● **WHAT TO WORK ON**: The entries that follow include a run beginning at the line with "(String.eqb s' ε) then" and ending at the line with "(ErrUnknownLevel n) =>"; restate that run word for word and leave the rest out.

#####

(* ===== verification/Reload.v ===== *)
(** * cmd/main.go: boot and hot reload

    [policy.LoadFile] with [os.ExpandEnv], the boot sequence, [applyLogging],
    [logLoaded] and the closure [reload].  A [*policy.Config] is an address in a
    store, so that the two servers, the reloads in flight and the goroutines of the
    facts share it.  [reload] is also given as the steps other goroutines can
    observe, since SIGHUP and the file watcher run it on goroutines of their own. *)

From S2P Require Import Prelude GoStrings GoHttp GoValues CelEnv Facts Policy Evaluate.
From S2P Require Import Log.
Local Open Scope Z_scope.

(** ** os.ExpandEnv *)

Definition isShellSpecialVar (c : ascii) : bool :=
  is_digit c || existsb (Ascii.eqb c) ["*"; "#"; "$"; "@"; "!"; "?"; "-"]%char.

Definition isAlphaNum (c : ascii) : bool :=
  Ascii.eqb c "_" || is_digit c || in_range 97 122 (byteZ c) || in_range 65 90 (byteZ c).

Fixpoint alnum_prefix (s : string) : string :=
  match s with
  | ε => ε
  | String c s' => if isAlphaNum c then String c (alnum_prefix s') else ε
  end.

(** [getShellName]: the name and the number of bytes it takes. *)
Definition getShellName (s : string) : string * nat :=
  match s with
  | String "{" s1 =>
      match s1 with
      | String c (String "}" _) =>
          if isShellSpecialVar c then (str1 c, 3%nat)
          else if Ascii.eqb c "}" then (ε, 2%nat)
          else (str1 c, 3%nat)
      | _ =>
          match IndexByte s1 "}" with
          | Some O => (ε, 2%nat)
          | Some i => (str_take i s1, S (S i))
          | None => (ε, 1%nat)
          end
      end
  | String c _ =>
      if isShellSpecialVar c then (str1 c, 1%nat)
      else (alnum_prefix s, String.length (alnum_prefix s))
  | ε => (ε, O)
  end.

(** [os.Expand]; [k] bytes are still to be skipped. *)
Fixpoint Expand (mapping : string → string) (k : nat) (s : string) : string :=
  match s with
  | ε => ε
  | String c s' =>
      match k with
      | S k' => Expand mapping k' s'
      | O =>
          if Ascii.eqb c "$" && negb (String.eqb s' ε) then
            let '(name, w) := getShellName s' in
            (if String.eqb name ε then if (0 <? w)%nat then ε else str1 c else mapping name) +:+
            Expand mapping w s'
          else String c (Expand mapping O s')
      end
  end.

Section main.
Context `{CelGo, UnicodeTables, GoRange, FactsWorld, !YamlPolicy}.
Context (getenv : string → string).

Definition ExpandEnv (s : string) : string := Expand getenv O s.

(** [policy.LoadFile] on what [os.ReadFile] returned. *)
Definition LoadFile (file : result string string) : result load_error Config :=
  match file with
  | Err err => Err (LErrReadFile err)
  | Ok raw => LoadBytes (ExpandEnv raw)
  end.

(** ** The process *)

(** The flags [--config], [--log-level] and [--log-format]. *)
Record flags := mkFlags { f_config : string; f_level : string; f_format : string }.

Record process := mkProcess {
  pr_store : list Config;
  pr_http : option nat;
  pr_grpc : option nat;
  pr_log : log_state;
  pr_records : list log_record;
}.

Definition emit (pr : process) (r : log_record) : process :=
  mkProcess (pr_store pr) (pr_http pr) (pr_grpc pr) (pr_log pr) (pr_records pr ++ [r]).

(** [applyLogging]. *)
Definition applyLogging (pr : process) (lg : Logging) (f : flags) : process :=
  let lvl := if String.eqb (f_level f) ε then l_Level lg else f_level f in
  let fmtName := if String.eqb (f_format f) ε then l_Format lg else f_format f in
  let '(st, err) := Configure (pr_log pr) (mkOptions lvl fmtName) in
  let pr := mkProcess (pr_store pr) (pr_http pr) (pr_grpc pr) st (pr_records pr) in
  match err with
  | None => pr
  | Some (ErrUnknownLevel n) =>
      emit pr (mkRecord LevelError "invalid logging configuration; keeping previous"
        [Attr "err" (SString ("unknown log level " +:+ Quote n +:+ " (want debug|info|warn|error)"))])
  | Some (ErrUnknownFormat n) =>
      emit pr (mkRecord LevelError "invalid logging configuration; keeping previous"
        [Attr "err" (SString ("unknown log format " +:+ Quote n +:+ " (want json|console)"))])
  end.

Definition count_rules (c : Config) : nat := foldl (λ n g, n + length (g_Rules g))%nat O (c_Groups c).

(** [logLoaded]. *)
Definition logLoaded (pr : process) (version msg path : string) (c : Config) (extra : list attr) :
    process :=
  emit pr (mkRecord LevelInfo msg
    ([Attr "version" (SString version); Attr "path" (SString path);
      Attr "groups" (SInt64 (Z.of_nat (length (c_Groups c))));
      Attr "rules" (SInt64 (Z.of_nat (count_rules c)));
      Attr "default" (SString (ea_Action (d_ExtAuthz (c_Defaults c))))] ++ extra)).

Definition add_config (pr : process) (c : Config) : process :=
  mkProcess (pr_store pr ++ [c]) (pr_http pr) (pr_grpc pr) (pr_log pr) (pr_records pr).

Definition set_http (pr : process) (a : option nat) : process :=
  mkProcess (pr_store pr) a (pr_grpc pr) (pr_log pr) (pr_records pr).
Definition set_grpc (pr : process) (a : option nat) : process :=
  mkProcess (pr_store pr) (pr_http pr) a (pr_log pr) (pr_records pr).

(** [old.Stop()]; a nil pointer is skipped. *)
Definition stop_at (pr : process) (o : option nat) : process :=
  match o with
  | None => pr
  | Some a => mkProcess (alter Config_Stop a (pr_store pr)) (pr_http pr) (pr_grpc pr) (pr_log pr)
                (pr_records pr)
  end.

Definition reload_failed (pr : process) (source err : string) : process :=
  emit pr (mkRecord LevelError "reload failed; keeping previous policy"
    [Attr "source" (SString source); Attr "err" (SString err)]).

(** The rendering of the two kinds of error is left abstract. *)
Context (load_error_text : load_error → string) (facts_error_text : facts_error → string).
Context (version : string).

(** The boot sequence of [main] up to the servers; [None] is [log.Fatalf]. *)
Definition boot (f : flags) (file : result string string) (st : log_state) :
    outcome (option process) :=
  match LoadFile file with
  | Err _ => Ret None
  | Ok cfg =>
      let pr := applyLogging (mkProcess [] None None st []) (c_Logging cfg) f in
      '(cfg', err) ← Config_Start cfg;
      match err with
      | Some _ => Ret None
      | None =>
          let pr := logLoaded pr version "policy loaded" (f_config f) cfg' [] in
          Ret (Some (set_grpc (set_http (add_config pr cfg') (Some O)) (Some O)))
      end
  end.

(** [reload], run without interference.  A configuration whose facts failed to
    start stays in the store: nothing stops it. *)
Definition reload (f : flags) (pr : process) (source : string) (file : result string string) :
    outcome process :=
  match LoadFile file with
  | Err err => Ret (reload_failed pr source (load_error_text err))
  | Ok newCfg =>
      '(newCfg', err) ← Config_Start newCfg;
      let a := length (pr_store pr) in
      let pr := add_config pr newCfg' in
      match err with
      | Some err => Ret (reload_failed pr source (facts_error_text err))
      | None =>
          let pr := applyLogging pr (c_Logging newCfg') f in
          let old := pr_http pr in
          let pr := set_http pr (Some a) in
          let pr := set_grpc pr (Some a) in
          let pr := stop_at pr old in
          Ret (logLoaded pr version "policy reloaded" (f_config f) newCfg'
                 [Attr "source" (SString source)])
      end
  end.

(** ** reload as steps *)

Inductive thread : Type :=
| TLoad (source : string) (file : result string string)
| TLogging (source : string) (a : nat)
| TSwapHttp (source : string) (a : nat)
| TSwapGrpc (source : string) (a : nat) (old : option nat)
| TStop (source : string) (a : nat) (old : option nat)
| TReport (source : string) (a : nat)
| TDone.

Definition thread_step (f : flags) (pr : process) (t : thread) : outcome (process * thread) :=
  match t with
  | TLoad source file =>
      match LoadFile file with
      | Err err => Ret (reload_failed pr source (load_error_text err), TDone)
      | Ok newCfg =>
          '(newCfg', err) ← Config_Start newCfg;
          let a := length (pr_store pr) in
          let pr := add_config pr newCfg' in
          match err with
          | Some err => Ret (reload_failed pr source (facts_error_text err), TDone)
          | None => Ret (pr, TLogging source a)
          end
      end
  | TLogging source a =>
      match pr_store pr !! a with
      | Some c => Ret (applyLogging pr (c_Logging c) f, TSwapHttp source a)
      | None => Panic
      end
  | TSwapHttp source a => Ret (set_http pr (Some a), TSwapGrpc source a (pr_http pr))
  | TSwapGrpc source a old => Ret (set_grpc pr (Some a), TStop source a old)
  | TStop source a old => Ret (stop_at pr old, TReport source a)
  | TReport source a =>
      match pr_store pr !! a with
      | Some c => Ret (logLoaded pr version "policy reloaded" (f_config f) c
                         [Attr "source" (SString source)], TDone)
      | None => Panic
      end
  | TDone => Ret (pr, TDone)
  end.

(** A reload that runs alone. *)
Fixpoint thread_run (n : nat) (f : flags) (pr : process) (t : thread) : outcome (process * thread) :=
  match n with
  | O => Ret (pr, t)
  | S n' => '(pr', t') ← thread_step f pr t; thread_run n' f pr' t'
  end.

(** Any reload in flight may take the next step. *)
Inductive main_step (f : flags) : process * list thread → process * list thread → Prop :=
| main_step_at pr ts i t pr' t' :
    ts !! i = Some t → t ≠ TDone → thread_step f pr t = Ret (pr', t') →
    main_step f (pr, ts) (pr', <[i := t']> ts).

(** ** Lemmas *)

Lemma emit_fields pr r :
  pr_store (emit pr r) = pr_store pr ∧ pr_http (emit pr r) = pr_http pr ∧
  pr_grpc (emit pr r) = pr_grpc pr ∧ pr_log (emit pr r) = pr_log pr.
Proof. done. Qed.

Lemma applyLogging_fields pr lg f :
  pr_store (applyLogging pr lg f) = pr_store pr ∧ pr_http (applyLogging pr lg f) = pr_http pr ∧
  pr_grpc (applyLogging pr lg f) = pr_grpc pr.
Proof. unfold applyLogging. destruct (Configure _ _) as [st [[]|]]; done. Qed.

(** A configuration that has just been started. *)
Definition started (c : Config) : Prop :=
  loaded c ∧ ∃ reg, c_registry c = Some reg ∧ populated reg ∧ procs_owned reg.

Lemma Config_Start_ok c :
  loaded c → unstarted c →
  ∃ c' err, Config_Start c = Ret (c', err) ∧ loaded c' ∧ (err = None → started c').
Proof.
  intros Hl (reg & Hr & Hn). unfold Config_Start. rewrite Hr.
  destruct (Registry_Start_spec reg (New_entry_ok _ _ Hn)) as (reg' & err & -> & Ho & Hd & Hp & _).
  cbn. assert (loaded (with_registry c reg')) as Hl' by by eapply loaded_with_registry.
  exists (with_registry c reg'), err. split; [done|]. split; [done|]. intros ->. split; [done|].
  exists reg'. split_and!; [done|by apply Hp|]. apply Ho. intros i p.
  by rewrite (proj2 (New_procs _ _ Hn)).
Qed.

Lemma LoadFile_loaded file c : LoadFile file = Ok c → loaded c ∧ unstarted c.
Proof. unfold LoadFile. destruct file; [|done]. apply LoadBytes_loaded. Qed.

(** What a reload did: nothing but log, or install the new policy in both servers
    and stop the one the HTTP server had. *)
Definition rejected (pr pr' : process) : Prop :=
  pr_http pr' = pr_http pr ∧ pr_grpc pr' = pr_grpc pr ∧ pr_log pr' = pr_log pr ∧
  ∃ l, pr_store pr' = pr_store pr ++ l ∧ Forall loaded l.

Definition installed (pr pr' : process) : Prop :=
  ∃ c, started c ∧ pr_http pr' = Some (length (pr_store pr)) ∧ pr_grpc pr' = pr_http pr' ∧
    pr_store pr' =
      match pr_http pr with
      | Some o => alter Config_Stop o (pr_store pr ++ [c])
      | None => pr_store pr ++ [c]
      end.

Lemma reload_cases f pr source file :
  ∃ pr', reload f pr source file = Ret pr' ∧
    match LoadFile file with
    | Err _ => rejected pr pr'
    | Ok _ => rejected pr pr' ∨ installed pr pr'
    end.
Proof.
  unfold reload. destruct (LoadFile file) as [c|err] eqn:E.
  - destruct (LoadFile_loaded _ _ E) as [Hl Hu].
    destruct (Config_Start_ok c Hl Hu) as (c' & err & -> & Hl' & Hs). cbn [mbind outcome_bind].
    destruct err as [err|].
    + eexists. split; [done|]. left. split_and!; try done. exists [c']. split; [done|by constructor].
    + eexists. split; [done|]. right. exists c'.
      destruct (applyLogging_fields (add_config pr c') (c_Logging c') f) as (H1' & H2' & H3').
      unfold logLoaded, stop_at. cbn. rewrite H2'. cbn.
      destruct (pr_http pr) as [o|]; cbn; rewrite H1'; split_and!; auto.
  - eexists. split; [done|]. split_and!; try done. exists []. by rewrite app_nil_r.
Qed.

End main.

#####

● **RESPONSE TO THIS TASK**:
          if Ascii.eqb c "$" && negb (String.eqb s' ε) then
            let '(name, w) := getShellName s' in
            (if String.eqb name ε then if (0 <? w)%nat then ε else str1 c else mapping name) +:+
            Expand mapping w s'
          else String c (Expand mapping O s')
      end
  end.

Section main.
Context `{CelGo, UnicodeTables, GoRange, FactsWorld, !YamlPolicy}.
Context (getenv : string → string).

Definition ExpandEnv (s : string) : string := Expand getenv O s.

(** [policy.LoadFile] on what [os.ReadFile] returned. *)
Definition LoadFile (file : result string string) : result load_error Config :=
  match file with
  | Err err => Err (LErrReadFile err)
  | Ok raw => LoadBytes (ExpandEnv raw)
  end.

(** ** The process *)

(** The flags [--config], [--log-level] and [--log-format]. *)
Record flags := mkFlags { f_config : string; f_level : string; f_format : string }.

Record process := mkProcess {
  pr_store : list Config;
  pr_http : option nat;
  pr_grpc : option nat;
  pr_log : log_state;
  pr_records : list log_record;
}.

Definition emit (pr : process) (r : log_record) : process :=
  mkProcess (pr_store pr) (pr_http pr) (pr_grpc pr) (pr_log pr) (pr_records pr ++ [r]).

(** [applyLogging]. *)
Definition applyLogging (pr : process) (lg : Logging) (f : flags) : process :=
  let lvl := if String.eqb (f_level f) ε then l_Level lg else f_level f in
  let fmtName := if String.eqb (f_format f) ε then l_Format lg else f_format f in
  let '(st, err) := Configure (pr_log pr) (mkOptions lvl fmtName) in
  let pr := mkProcess (pr_store pr) (pr_http pr) (pr_grpc pr) st (pr_records pr) in
  match err with
  | None => pr
  | Some (ErrUnknownLevel n) =>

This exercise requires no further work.